Saved data entries

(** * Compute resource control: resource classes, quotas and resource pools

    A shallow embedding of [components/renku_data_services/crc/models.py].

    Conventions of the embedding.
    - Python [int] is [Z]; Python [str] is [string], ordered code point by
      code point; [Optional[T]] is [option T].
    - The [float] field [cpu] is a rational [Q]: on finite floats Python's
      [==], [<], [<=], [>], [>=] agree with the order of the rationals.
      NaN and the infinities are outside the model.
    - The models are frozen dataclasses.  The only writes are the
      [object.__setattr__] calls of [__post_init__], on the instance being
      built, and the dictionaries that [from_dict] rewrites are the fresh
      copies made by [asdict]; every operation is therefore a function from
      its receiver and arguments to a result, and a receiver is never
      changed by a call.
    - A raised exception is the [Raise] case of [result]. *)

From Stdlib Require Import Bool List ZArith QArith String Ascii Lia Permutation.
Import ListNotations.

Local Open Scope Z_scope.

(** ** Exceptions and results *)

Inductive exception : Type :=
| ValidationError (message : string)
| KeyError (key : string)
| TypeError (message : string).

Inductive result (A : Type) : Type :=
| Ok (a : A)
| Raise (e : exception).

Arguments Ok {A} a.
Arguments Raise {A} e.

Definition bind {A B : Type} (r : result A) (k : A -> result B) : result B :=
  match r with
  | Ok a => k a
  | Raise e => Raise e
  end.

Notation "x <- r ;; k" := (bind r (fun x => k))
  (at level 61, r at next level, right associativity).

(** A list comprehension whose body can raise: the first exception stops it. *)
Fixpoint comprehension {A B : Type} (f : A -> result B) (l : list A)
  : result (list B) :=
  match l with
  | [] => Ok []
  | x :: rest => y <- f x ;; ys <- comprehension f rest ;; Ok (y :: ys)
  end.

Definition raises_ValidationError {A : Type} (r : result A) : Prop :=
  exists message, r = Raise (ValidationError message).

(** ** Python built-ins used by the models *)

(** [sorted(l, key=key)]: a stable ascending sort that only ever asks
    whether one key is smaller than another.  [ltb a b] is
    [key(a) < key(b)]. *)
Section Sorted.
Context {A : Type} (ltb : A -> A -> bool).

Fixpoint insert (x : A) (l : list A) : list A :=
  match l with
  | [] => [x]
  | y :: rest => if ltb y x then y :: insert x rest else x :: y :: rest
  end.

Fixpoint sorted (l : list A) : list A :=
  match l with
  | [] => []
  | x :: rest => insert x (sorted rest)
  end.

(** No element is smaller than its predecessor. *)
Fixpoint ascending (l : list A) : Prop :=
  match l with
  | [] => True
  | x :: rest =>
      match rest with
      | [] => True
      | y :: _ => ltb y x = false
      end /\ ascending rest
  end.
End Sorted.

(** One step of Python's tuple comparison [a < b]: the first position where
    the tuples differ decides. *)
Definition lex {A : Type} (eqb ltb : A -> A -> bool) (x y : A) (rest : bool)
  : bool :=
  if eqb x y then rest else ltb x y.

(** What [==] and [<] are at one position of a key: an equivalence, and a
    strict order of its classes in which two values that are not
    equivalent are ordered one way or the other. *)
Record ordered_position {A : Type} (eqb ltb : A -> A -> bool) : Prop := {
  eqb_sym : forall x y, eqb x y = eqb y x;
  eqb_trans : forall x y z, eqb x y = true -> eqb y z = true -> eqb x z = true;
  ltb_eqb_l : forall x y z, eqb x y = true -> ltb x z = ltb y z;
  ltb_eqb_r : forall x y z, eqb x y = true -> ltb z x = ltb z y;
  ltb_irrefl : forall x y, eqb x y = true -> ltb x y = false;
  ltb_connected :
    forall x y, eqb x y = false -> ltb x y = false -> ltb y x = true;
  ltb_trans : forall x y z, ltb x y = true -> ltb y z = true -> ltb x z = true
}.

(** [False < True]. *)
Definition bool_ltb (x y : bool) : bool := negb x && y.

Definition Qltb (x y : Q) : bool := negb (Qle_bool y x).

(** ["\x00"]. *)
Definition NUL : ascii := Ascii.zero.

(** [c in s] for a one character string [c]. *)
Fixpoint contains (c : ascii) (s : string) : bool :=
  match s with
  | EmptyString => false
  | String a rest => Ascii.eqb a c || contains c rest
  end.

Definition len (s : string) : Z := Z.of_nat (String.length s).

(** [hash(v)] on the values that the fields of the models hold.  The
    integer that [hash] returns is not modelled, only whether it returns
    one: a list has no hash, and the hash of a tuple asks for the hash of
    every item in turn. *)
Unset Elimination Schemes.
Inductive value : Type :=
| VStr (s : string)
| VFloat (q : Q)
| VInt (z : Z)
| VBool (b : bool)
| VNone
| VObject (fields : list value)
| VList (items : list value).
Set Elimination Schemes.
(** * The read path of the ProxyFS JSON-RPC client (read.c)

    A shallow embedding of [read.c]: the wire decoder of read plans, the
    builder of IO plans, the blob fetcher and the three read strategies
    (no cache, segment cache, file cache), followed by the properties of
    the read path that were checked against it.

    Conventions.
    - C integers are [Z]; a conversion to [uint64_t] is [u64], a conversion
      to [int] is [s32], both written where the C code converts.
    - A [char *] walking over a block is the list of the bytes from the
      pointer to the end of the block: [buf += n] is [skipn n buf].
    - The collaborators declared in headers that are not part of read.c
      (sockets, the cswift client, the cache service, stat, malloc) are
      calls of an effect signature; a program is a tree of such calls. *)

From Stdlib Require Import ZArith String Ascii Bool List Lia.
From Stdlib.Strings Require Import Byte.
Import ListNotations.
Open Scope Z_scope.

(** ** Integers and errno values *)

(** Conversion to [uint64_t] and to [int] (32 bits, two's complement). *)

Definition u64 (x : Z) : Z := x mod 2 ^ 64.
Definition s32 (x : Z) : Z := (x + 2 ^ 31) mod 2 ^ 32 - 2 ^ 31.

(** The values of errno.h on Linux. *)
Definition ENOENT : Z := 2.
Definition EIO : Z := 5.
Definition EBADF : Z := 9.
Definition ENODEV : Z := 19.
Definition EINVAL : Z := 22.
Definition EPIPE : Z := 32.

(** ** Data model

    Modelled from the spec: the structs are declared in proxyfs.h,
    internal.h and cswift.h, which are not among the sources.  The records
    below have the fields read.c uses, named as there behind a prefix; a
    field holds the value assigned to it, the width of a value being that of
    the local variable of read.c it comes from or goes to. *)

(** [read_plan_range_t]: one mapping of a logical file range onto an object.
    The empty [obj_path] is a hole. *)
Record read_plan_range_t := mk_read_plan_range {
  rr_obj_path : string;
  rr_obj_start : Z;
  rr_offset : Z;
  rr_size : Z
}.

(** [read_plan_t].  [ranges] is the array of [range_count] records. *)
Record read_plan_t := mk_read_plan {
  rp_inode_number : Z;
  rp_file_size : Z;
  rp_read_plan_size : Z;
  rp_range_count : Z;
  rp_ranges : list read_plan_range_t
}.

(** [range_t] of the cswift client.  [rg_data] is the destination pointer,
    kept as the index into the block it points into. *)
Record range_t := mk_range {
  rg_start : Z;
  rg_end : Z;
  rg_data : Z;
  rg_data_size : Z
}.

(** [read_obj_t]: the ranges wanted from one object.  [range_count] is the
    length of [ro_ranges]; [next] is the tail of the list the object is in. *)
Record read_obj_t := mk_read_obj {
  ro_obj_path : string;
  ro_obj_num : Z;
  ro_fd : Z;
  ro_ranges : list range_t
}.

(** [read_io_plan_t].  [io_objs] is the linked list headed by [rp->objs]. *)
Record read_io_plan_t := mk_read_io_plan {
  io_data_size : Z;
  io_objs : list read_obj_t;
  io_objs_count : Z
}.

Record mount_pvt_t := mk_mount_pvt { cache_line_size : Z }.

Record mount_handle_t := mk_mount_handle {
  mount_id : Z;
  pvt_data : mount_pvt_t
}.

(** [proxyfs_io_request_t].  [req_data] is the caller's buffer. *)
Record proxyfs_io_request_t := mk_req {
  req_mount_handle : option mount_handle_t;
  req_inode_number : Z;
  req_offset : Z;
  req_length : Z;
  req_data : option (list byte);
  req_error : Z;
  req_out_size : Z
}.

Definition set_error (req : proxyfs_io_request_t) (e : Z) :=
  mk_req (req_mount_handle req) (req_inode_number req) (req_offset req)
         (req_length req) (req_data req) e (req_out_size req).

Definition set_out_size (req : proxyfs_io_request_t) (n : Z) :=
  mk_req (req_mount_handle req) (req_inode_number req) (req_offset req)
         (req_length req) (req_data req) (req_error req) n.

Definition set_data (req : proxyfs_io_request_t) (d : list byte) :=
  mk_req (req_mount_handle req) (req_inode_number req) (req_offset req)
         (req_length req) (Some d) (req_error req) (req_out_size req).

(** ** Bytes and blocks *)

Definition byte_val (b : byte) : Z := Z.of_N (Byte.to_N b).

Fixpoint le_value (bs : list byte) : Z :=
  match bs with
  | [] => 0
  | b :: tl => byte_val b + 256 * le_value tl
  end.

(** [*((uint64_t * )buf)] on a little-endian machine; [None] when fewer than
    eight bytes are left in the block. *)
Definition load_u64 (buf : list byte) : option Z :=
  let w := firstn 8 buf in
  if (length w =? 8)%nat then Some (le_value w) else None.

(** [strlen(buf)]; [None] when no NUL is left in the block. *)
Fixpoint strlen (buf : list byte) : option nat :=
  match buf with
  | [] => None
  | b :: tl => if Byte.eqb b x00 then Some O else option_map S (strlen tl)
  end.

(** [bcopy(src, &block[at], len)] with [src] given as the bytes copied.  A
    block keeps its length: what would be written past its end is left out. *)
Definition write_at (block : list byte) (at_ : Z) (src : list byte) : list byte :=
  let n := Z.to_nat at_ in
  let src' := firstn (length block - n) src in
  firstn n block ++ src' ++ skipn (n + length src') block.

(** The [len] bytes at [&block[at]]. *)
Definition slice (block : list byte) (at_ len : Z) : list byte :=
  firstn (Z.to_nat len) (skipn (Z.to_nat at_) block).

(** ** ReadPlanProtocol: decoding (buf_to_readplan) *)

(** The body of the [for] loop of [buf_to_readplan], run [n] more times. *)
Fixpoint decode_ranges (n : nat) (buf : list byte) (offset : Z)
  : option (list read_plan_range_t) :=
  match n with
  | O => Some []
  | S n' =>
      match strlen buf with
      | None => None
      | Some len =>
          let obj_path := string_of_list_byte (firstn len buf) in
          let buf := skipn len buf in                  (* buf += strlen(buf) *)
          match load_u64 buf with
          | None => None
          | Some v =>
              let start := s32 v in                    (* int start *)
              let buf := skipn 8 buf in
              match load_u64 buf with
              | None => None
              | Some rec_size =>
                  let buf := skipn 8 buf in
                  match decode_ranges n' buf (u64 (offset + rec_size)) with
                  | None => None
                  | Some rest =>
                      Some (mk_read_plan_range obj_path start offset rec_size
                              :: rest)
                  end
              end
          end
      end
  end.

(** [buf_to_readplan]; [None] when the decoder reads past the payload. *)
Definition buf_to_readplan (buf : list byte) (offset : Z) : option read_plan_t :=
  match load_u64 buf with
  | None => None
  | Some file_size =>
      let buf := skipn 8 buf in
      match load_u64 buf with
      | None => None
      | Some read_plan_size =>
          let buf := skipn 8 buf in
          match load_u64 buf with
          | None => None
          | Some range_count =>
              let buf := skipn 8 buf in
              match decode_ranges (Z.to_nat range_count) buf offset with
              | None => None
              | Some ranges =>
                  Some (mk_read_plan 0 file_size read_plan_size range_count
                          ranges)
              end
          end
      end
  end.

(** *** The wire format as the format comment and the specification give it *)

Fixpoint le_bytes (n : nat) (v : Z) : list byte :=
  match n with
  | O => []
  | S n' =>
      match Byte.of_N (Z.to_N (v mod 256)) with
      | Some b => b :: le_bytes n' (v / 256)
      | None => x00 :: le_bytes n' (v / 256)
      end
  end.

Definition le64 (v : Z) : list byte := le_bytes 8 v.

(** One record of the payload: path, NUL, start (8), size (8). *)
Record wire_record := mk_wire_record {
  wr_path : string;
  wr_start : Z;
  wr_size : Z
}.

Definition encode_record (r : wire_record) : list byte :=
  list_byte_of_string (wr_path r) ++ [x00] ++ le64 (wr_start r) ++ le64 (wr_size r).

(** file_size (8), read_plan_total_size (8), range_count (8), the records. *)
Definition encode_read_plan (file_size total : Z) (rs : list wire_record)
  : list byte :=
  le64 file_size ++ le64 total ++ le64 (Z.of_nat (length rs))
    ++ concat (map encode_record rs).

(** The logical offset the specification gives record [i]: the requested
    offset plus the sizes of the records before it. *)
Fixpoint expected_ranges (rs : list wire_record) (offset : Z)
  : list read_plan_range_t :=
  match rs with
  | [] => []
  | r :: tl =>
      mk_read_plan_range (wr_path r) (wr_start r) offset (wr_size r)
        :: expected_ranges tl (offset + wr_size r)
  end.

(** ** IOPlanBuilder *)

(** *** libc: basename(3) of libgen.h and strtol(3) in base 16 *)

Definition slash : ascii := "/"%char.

**INSTRUCTIONS TO FOLLOW**
Copy every line above in which the string "values" shows up.

**OUTPUT**
    strict order of its classes in which two values that are not
(** [hash(v)] on the values that the fields of the models hold.  The
(** ** Integers and errno values *)
(** The values of errno.h on Linux. *)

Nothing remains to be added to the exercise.